--- Data provided Enclosed Below ---

Lemma index_valid {A} (l : list A) (i : Z) :
  - Z.of_nat (length l) <= i < Z.of_nat (length l) ->
  exists x, index l i = inr x.
Proof.
  intros Hi. unfold index.
  destruct ((0 <=? i) && (i <? Z.of_nat (length l))) eqn:E1.
  - destruct (lookup_lt_is_Some_2 l (Z.to_nat i)) as [x Hx]; [lia|].
    exists x. now rewrite Hx.
  - assert ((- Z.of_nat (length l) <=? i) && (i <? 0) = true) as -> by lia.
    destruct (lookup_lt_is_Some_2 l (Z.to_nat (i + Z.of_nat (length l)))) as [x Hx];
      [lia|].
    exists x. now rewrite Hx.
Qed.

(** What [get_frame_num] does once the list of timestamps is there. *)
Lemma get_frame_num_cached (RT : PyRuntime) (exec : ffmpeg_cmd -> process)
      (frame : Z) (v : CatVideo RT) (w0 : World RT) (l : list (float RT)) :
  pts_list RT v = Some l ->
  get_frame_num RT exec frame (v, w0) =
    match index l frame with
    | inl e => (inl e, (v, w0))
    | inr t => get_frame_time RT exec t (v, w0)
    end.
Proof.
  intros Hl. unfold get_frame_num, mbind, self, lift, mret. simpl.
  rewrite Hl. simpl. rewrite Hl. destruct (index l frame); reflexivity.
Qed.

(** What it does when the list is still [None]. *)
Lemma get_frame_num_fresh (RT : PyRuntime) (exec : ffmpeg_cmd -> process)
      (frame : Z) (v : CatVideo RT) (w0 : World RT) :
  pts_list RT v = None ->
  get_frame_num RT exec frame (v, w0) =
    match set_pts_list RT exec (v, w0) with
    | (inl e, s1) => (inl e, s1)
    | (inr _, s1) =>
        match pts_list RT (fst s1) with
        | Some l =>
            match index l frame with
            | inl e => (inl e, s1)
            | inr t => get_frame_time RT exec t s1
            end
        | None => (inl TypeError, s1)
        end
    end.
Proof.
  intros Hl. unfold get_frame_num, mbind, self, lift, mret. simpl.
  rewrite Hl. simpl.
  destruct (set_pts_list RT exec (v, w0)) as [[e|[]] s1]; [reflexivity|].
  simpl. destruct (pts_list RT (fst s1)) as [l|]; [|reflexivity].
  destruct (index l frame); reflexivity.
Qed.

(** C1.  Let [s1] be the state after [set_pts_list] when [pts_list] is
    still [None], and the state of the call otherwise.  For every valid
    position [i] of the list of timestamps in [s1], negative positions
    counting from the end, [get_frame_num(i)] is [get_frame_time] at the
    timestamp stored at [i], run from [s1]: same frame or exception, same
    object and same decoder calls afterwards. *)
Theorem get_frame_num_by_timestamp (RT : PyRuntime) (exec : ffmpeg_cmd -> process)
        (i : Z) (v : CatVideo RT) (w0 : World RT) (l : list (float RT)) :
  let s1 := if bool_decide (pts_list RT v = None)
            then snd (set_pts_list RT exec (v, w0))
            else (v, w0) in
  pts_list RT (fst s1) = Some l ->
  - Z.of_nat (length l) <= i < Z.of_nat (length l) ->
  exists t : float RT,
    index l i = inr t /\
    get_frame_num RT exec i (v, w0) = get_frame_time RT exec t s1.
Proof.
  intros s1 Hl Hi. destruct (index_valid l i Hi) as [t Ht].
  exists t. split; [exact Ht|]. subst s1.
  destruct (pts_list RT v) as [l0|] eqn:Hv; simpl in *.
  - rewrite (get_frame_num_cached RT exec i v w0 l0 Hv).
    rewrite Hv in Hl. injection Hl as ->. now rewrite Ht.
  - rewrite (get_frame_num_fresh RT exec i v w0 Hv).
    destruct (set_pts_list_cases RT exec v w0) as [(e & He & Hs) | (l' & He & Hs)].
    + rewrite Hs, Hv in Hl. discriminate.
    + destruct (set_pts_list RT exec (v, w0)) as [r s1]. simpl in *. subst r.
      rewrite Hl, Ht. reflexivity.
Qed.

Lemma get_frame_num_by_timestamp_witness :
  exists t : float Examples.RT,
    index [Examples.zero; Binary64.div (Binary64.of_Z 4) (Binary64.of_Z 100)] (-1)
    = inr t /\
    get_frame_num Examples.RT Examples.clip_2x2 (-1)
                  (Examples.video 2 2 None, Examples.w0)
    = get_frame_time Examples.RT Examples.clip_2x2 t
        (snd (set_pts_list Examples.RT Examples.clip_2x2
                (Examples.video 2 2 None, Examples.w0))).
Proof.
  apply (get_frame_num_by_timestamp Examples.RT Examples.clip_2x2 (-1)
           (Examples.video 2 2 None) Examples.w0
           [Examples.zero; Binary64.div (Binary64.of_Z 4) (Binary64.of_Z 100)]).
  - reflexivity.
  - simpl. lia.
Defined.

(** ** What the methods keep of the object *)

Section Frame.
Variable RT : PyRuntime.
Variable exec : ffmpeg_cmd -> process.

Lemma same_video_refl (v : CatVideo RT) : same_video RT v v.
Proof. repeat split. Qed.

Lemma same_video_with_pts (v : CatVideo RT) (l : list (float RT)) :
  same_video RT v (with_pts RT v l).
Proof. repeat split. Qed.

Lemma evolves_refl (s : Obj RT) : evolves RT s s.
Proof. split; [apply same_video_refl | reflexivity]. Qed.

Lemma evolves_trans (s1 s2 s3 : Obj RT) :
  evolves RT s1 s2 -> evolves RT s2 s3 -> evolves RT s1 s3.
Proof.
  intros [(A1 & A2 & A3 & A4 & A5 & A6) P1] [(B1 & B2 & B3 & B4 & B5 & B6) P2].
  split; [|etransitivity; eassumption].
  repeat split; etransitivity; eassumption.
Qed.

(** One more external call. *)
Lemma evolves_log (v : CatVideo RT) (w : World RT) (c : call) (g : rng RT) :
  evolves RT (v, w) (v, MkWorld RT (calls RT w ++ [c]) g).
Proof.
  split; [apply same_video_refl|]. simpl. now apply prefix_app_r.
Qed.

Lemma get_frame_time_evolves (t : float RT) (s : Obj RT) :
  evolves RT s (snd (get_frame_time RT exec t s)).
Proof.
  destruct s as [v w]. rewrite get_frame_time_unfold. apply evolves_log.
Qed.

Lemma set_pts_list_evolves (s : Obj RT) :
  evolves RT s (snd (set_pts_list RT exec s)).
Proof.
  destruct s as [v w]. rewrite set_pts_list_unfold.
  destruct (returncode _ =? 0); [|apply evolves_log].
  destruct (pts_of_matches RT _); [apply evolves_log|].
  split; [apply same_video_with_pts|]. simpl. now apply prefix_app_r.
Qed.

Lemma get_frame_num_evolves (i : Z) (s : Obj RT) :
  evolves RT s (snd (get_frame_num RT exec i s)).
Proof.
  destruct s as [v w]. destruct (pts_list RT v) as [l|] eqn:Hv.
  - rewrite (get_frame_num_cached RT exec i v w l Hv).
    destruct (index l i); [apply evolves_refl | apply get_frame_time_evolves].
  - rewrite (get_frame_num_fresh RT exec i v w Hv).
    pose proof (set_pts_list_evolves (v, w)) as H1.
    destruct (set_pts_list RT exec (v, w)) as [[e|[]] s1]; [exact H1|].
    simpl in H1. destruct (pts_list RT (fst s1)) as [l|]; [|exact H1].
    destruct (index l i); [exact H1|].
    eapply evolves_trans; [exact H1 | apply get_frame_time_evolves].
Qed.
(** The shape of the text of a minute of the day. *)
Lemma minutesToTimeString_shape n :
  0 <= n < 1440 ->
  exists d1 d2 d3 d4,
    minutesToTimeString n = [d1; d2; COLON; d3; d4]
    /\ isDigit d1 = true /\ isDigit d2 = true
    /\ isDigit d3 = true /\ isDigit d4 = true
    /\ parseTimeToMinutes [d1; d2; COLON; d3; d4] = Some n.
Proof.
  intros Hn. pose proof (clockString_day n Hn) as H. unfold clockString in H.
  destruct (minutesToTimeString n) as [|d1 [|d2 [|c [|d3 [|d4 [|x l]]]]]];
    try discriminate.
  repeat (apply andb_prop in H; destruct H as [H ?]).
  match goal with Hc : isChar COLON c = true |- _ =>
    apply N.eqb_eq in Hc; subst c end.
  exists d1, d2, d3, d4.
  destruct (parseTimeToMinutes [d1; d2; COLON; d3; d4]) as [v|]; [|discriminate].
  match goal with Hv : (v =? n) = true |- _ => apply Z.eqb_eq in Hv; subst v end.
  repeat split;
    first [assumption | reflexivity
          | unfold isDigit; apply andb_true_intro; split; assumption].
Qed.

(** A value of [parseTimeToMinutes] is a minute of the day. *)
Lemma parseTimeToMinutes_range s v :
  parseTimeToMinutes s = Some v -> 0 <= v < 1440.
Proof.
  intros H. destruct (parseTimeToMinutes_some s v H) as (hs & ms & Hshape).
  rewrite (parseTimeToMinutes_shape s hs ms Hshape) in H.
  destruct (Z.ltb_spec (decimalValue hs) 0); [discriminate|].
  destruct (Z.ltb_spec 23 (decimalValue hs)); [discriminate|].
  destruct (Z.ltb_spec (decimalValue ms) 0); [discriminate|].
  destruct (Z.ltb_spec 59 (decimalValue ms)); [discriminate|].
  cbn [orb] in H. injection H as <-. lia.
Qed.

(** X1. Writing a minute count as a clock string and reading it back
    gives the count exactly when it is a minute of the day. *)
Theorem time_string_round_trip (n : Z) :
  parseTimeToMinutes (minutesToTimeString n) = Some n <-> 0 <= n < 1440.
Proof.
  split.
  - apply parseTimeToMinutes_range.
  - intros Hn.
    destruct (minutesToTimeString_shape n Hn) as (d1 & d2 & d3 & d4 & -> & _ & _ & _ & _ & H).
    exact H.
Qed.

Lemma pad2_all :
  forallb (fun k =>
             match padStart 2 ZERO (numberToString k) with
             | [a; b] => (Z.of_N a =? 48 + k / 10) && (Z.of_N b =? 48 + k mod 10)
             | _ => false
             end)
          (map Z.of_nat (seq 0 100)) = true.
Proof. vm_compute. reflexivity. Qed.

Lemma pad2_digits k :
  0 <= k < 100 ->
  padStart 2 ZERO (numberToString k)
  = [Z.to_N (48 + k / 10); Z.to_N (48 + k mod 10)].
Proof.
  intros Hk. pose proof pad2_all as H. rewrite forallb_forall in H.
  specialize (H k (seq_Z_in k 100 ltac:(simpl; lia))). cbv beta in H.
  destruct (padStart 2 ZERO (numberToString k)) as [|a [|b [|c l]]];
    try discriminate.
  apply andb_prop in H. destruct H as [Ha Hb].
  apply Z.eqb_eq in Ha, Hb. f_equal; [lia|]. f_equal. lia.
Qed.

(** Writing the value of one or two digits with two digits pads them. *)
Lemma pad2_decimalValue ds :
  (List.length ds = 1 \/ List.length ds = 2)%nat ->
  forallb isDigit ds = true ->
  padStart 2 ZERO (numberToString (decimalValue ds)) = padStart 2 ZERO ds.
Proof.
  intros Hlen Hd.
  destruct ds as [|a [|b [|c ds]]]; cbn [List.length] in Hlen;
    try (exfalso; destruct Hlen; discriminate);
    cbn [forallb] in Hd.
  - apply andb_prop in Hd. destruct Hd as [Ha _].
    pose proof (isDigit_bounds a Ha) as Hb.
    assert (Hv : decimalValue [a] = Z.of_N a - 48)
      by (unfold decimalValue, digitValue; cbn [fold_left]; lia).
    rewrite Hv, pad2_digits by lia.
    rewrite Z.div_small, Z.mod_small by lia.
    unfold padStart, ZERO. cbn [List.length Nat.sub repeat app].
    f_equal. f_equal. lia.
  - apply andb_prop in Hd. destruct Hd as [Ha Hd].
    apply andb_prop in Hd. destruct Hd as [Hb _].
    pose proof (isDigit_bounds a Ha) as Ha'.
    pose proof (isDigit_bounds b Hb) as Hb'.
    assert (Hv : decimalValue [a; b] = (Z.of_N a - 48) * 10 + (Z.of_N b - 48))
      by (unfold decimalValue, digitValue; cbn [fold_left]; lia).
    rewrite Hv, pad2_digits by lia.
    replace (((Z.of_N a - 48) * 10 + (Z.of_N b - 48)) / 10) with (Z.of_N a - 48)
      by (apply Z.div_unique with (r := Z.of_N b - 48); lia).
    replace (((Z.of_N a - 48) * 10 + (Z.of_N b - 48)) mod 10) with (Z.of_N b - 48)
      by (apply Z.mod_unique with (q := Z.of_N a - 48); lia).
    unfold padStart. cbn [List.length Nat.sub repeat app].
    f_equal; [lia|]. f_equal. lia.
Qed.

(** X2. A time [parseTimeToMinutes] accepts is a minute of the day, and
    writing it back gives the trimmed input with the hour padded to two
    digits. *)
Theorem time_string_canonical (s : jsstring) (v : Z) :
  parseTimeToMinutes s = Some v ->
  0 <= v < 1440 /\ minutesToTimeString v = padStart 5 ZERO (trim s).
Proof.
  intros H. split; [exact (parseTimeToMinutes_range s v H)|].
  destruct (parseTimeToMinutes_some s v H) as (hs & ms & Hshape).
  rewrite (parseTimeToMinutes_shape s hs ms Hshape) in H.
  destruct (Z.ltb_spec (decimalValue hs) 0); [discriminate|].
  destruct (Z.ltb_spec 23 (decimalValue hs)); [discriminate|].
  destruct (Z.ltb_spec (decimalValue ms) 0); [discriminate|].
  destruct (Z.ltb_spec 59 (decimalValue ms)); [discriminate|].
  cbn [orb] in H. injection H as <-.
  destruct Hshape as (-> & Hlh & Hlm & Hdh & Hdm).
  unfold minutesToTimeString.
  replace ((decimalValue hs * 60 + decimalValue ms) / 60) with (decimalValue hs)
    by (apply Z.div_unique with (r := decimalValue ms); lia).
  replace (Z.rem (decimalValue hs * 60 + decimalValue ms) 60) with (decimalValue ms)
    by (rewrite Z.rem_mod_nonneg by lia;
        apply Z.mod_unique with (q := decimalValue hs); lia).
  rewrite (pad2_decimalValue hs Hlh Hdh), (pad2_decimalValue ms (or_intror Hlm) Hdm).
  unfold padStart. rewrite length_app. cbn [List.length].
  rewrite Hlm. change (js ":") with [COLON].
  destruct Hlh as [-> | ->]; cbn [Nat.sub Nat.add repeat app];
    rewrite <- ?app_assoc; reflexivity.
Qed.

Lemma time_string_canonical_witness :
  minutesToTimeString 570 = padStart 5 ZERO (trim (js " 9:30 ")).
Proof.
  apply (time_string_canonical (js " 9:30 ") 570). reflexivity.
Defined.

(* ================================================================= *)
(** * Countdown and status labels *)

Lemma formatCountdown_positive d :
  0 < d -> formatCountdown d = js "Starts in " ++ minutesToLabel d.
Proof.
  intros Hd. unfold formatCountdown, minutesToLabel.
  destruct (Z.leb_spec d 0); [lia|].
  destruct (d / 60 =? 0); [reflexivity|].
  destruct (Z.rem d 60 =? 0); reflexivity.
Qed.
Lemma as_i32_id n : in_range i32_min i32_max n = true -> as_i32 n = n.
Proof.
  rewrite in_range_spec. unfold as_i32, i32_min, i32_max. intros [? ?].
  destruct (decide (0 <= n)).
  - rewrite Z.mod_small by lia. by destruct (Z.leb_spec n 2147483647); [|lia].
  - replace (n mod 4294967296) with (n + 4294967296).
    + destruct (Z.leb_spec (n + 4294967296) 2147483647); lia.
    + rewrite <- (Z.mod_unique n 4294967296 (-1) (n + 4294967296)); lia.
Qed.

Lemma as_i64_id n : i64_min <= n <= i64_max -> as_i64 n = n.
Proof.
  unfold as_i64, i64_min, i64_max. intros [? ?]. destruct (decide (0 <= n)).
  - rewrite Z.mod_small by lia. by destruct (Z.leb_spec n 9223372036854775807); [|lia].
  - replace (n mod 18446744073709551616) with (n + 18446744073709551616).
    + destruct (Z.leb_spec (n + 18446744073709551616) 9223372036854775807); lia.
    + rewrite <- (Z.mod_unique n 18446744073709551616 (-1) (n + 18446744073709551616)); lia.
Qed.

(** *** Lexicographic orders: [ORDER BY a, b] *)

Definition lex {A} (R S : relation A) : relation A := fun x y => R x y /\ (R y x -> S x y).

#[global] Instance lex_dec {A} (R S : relation A) `{!RelDecision R} `{!RelDecision S} :
  RelDecision (lex R S).
Proof.
  intros x y. unfold lex. destruct (decide (R x y)); [|right; tauto].
  destruct (decide (R y x)); [|left; tauto].
  destruct (decide (S x y)); [left; tauto|right; tauto].
Defined.

#[global] Instance lex_total {A} (R S : relation A) `{!RelDecision R} `{!Total R} `{!Total S} :
  Total (lex R S).
Proof.
  intros x y. unfold lex. destruct (total R x y), (total S x y), (decide (R x y)), (decide (R y x));
    tauto.
Qed.

#[global] Instance lex_trans {A} (R S : relation A) `{!Transitive R} `{!Transitive S} :
  Transitive (lex R S).
Proof.
  intros x y z [Rxy Sxy] [Ryz Syz]. split; [by transitivity y|]. intros Rzx.
  transitivity y; [apply Sxy; by transitivity z|apply Syz; by transitivity x].
Qed.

--- End of Enclosed Data provided ---

Problem to work on
Find how many lines of the entries include the word "back". The number is the entire reply.

Answer space
2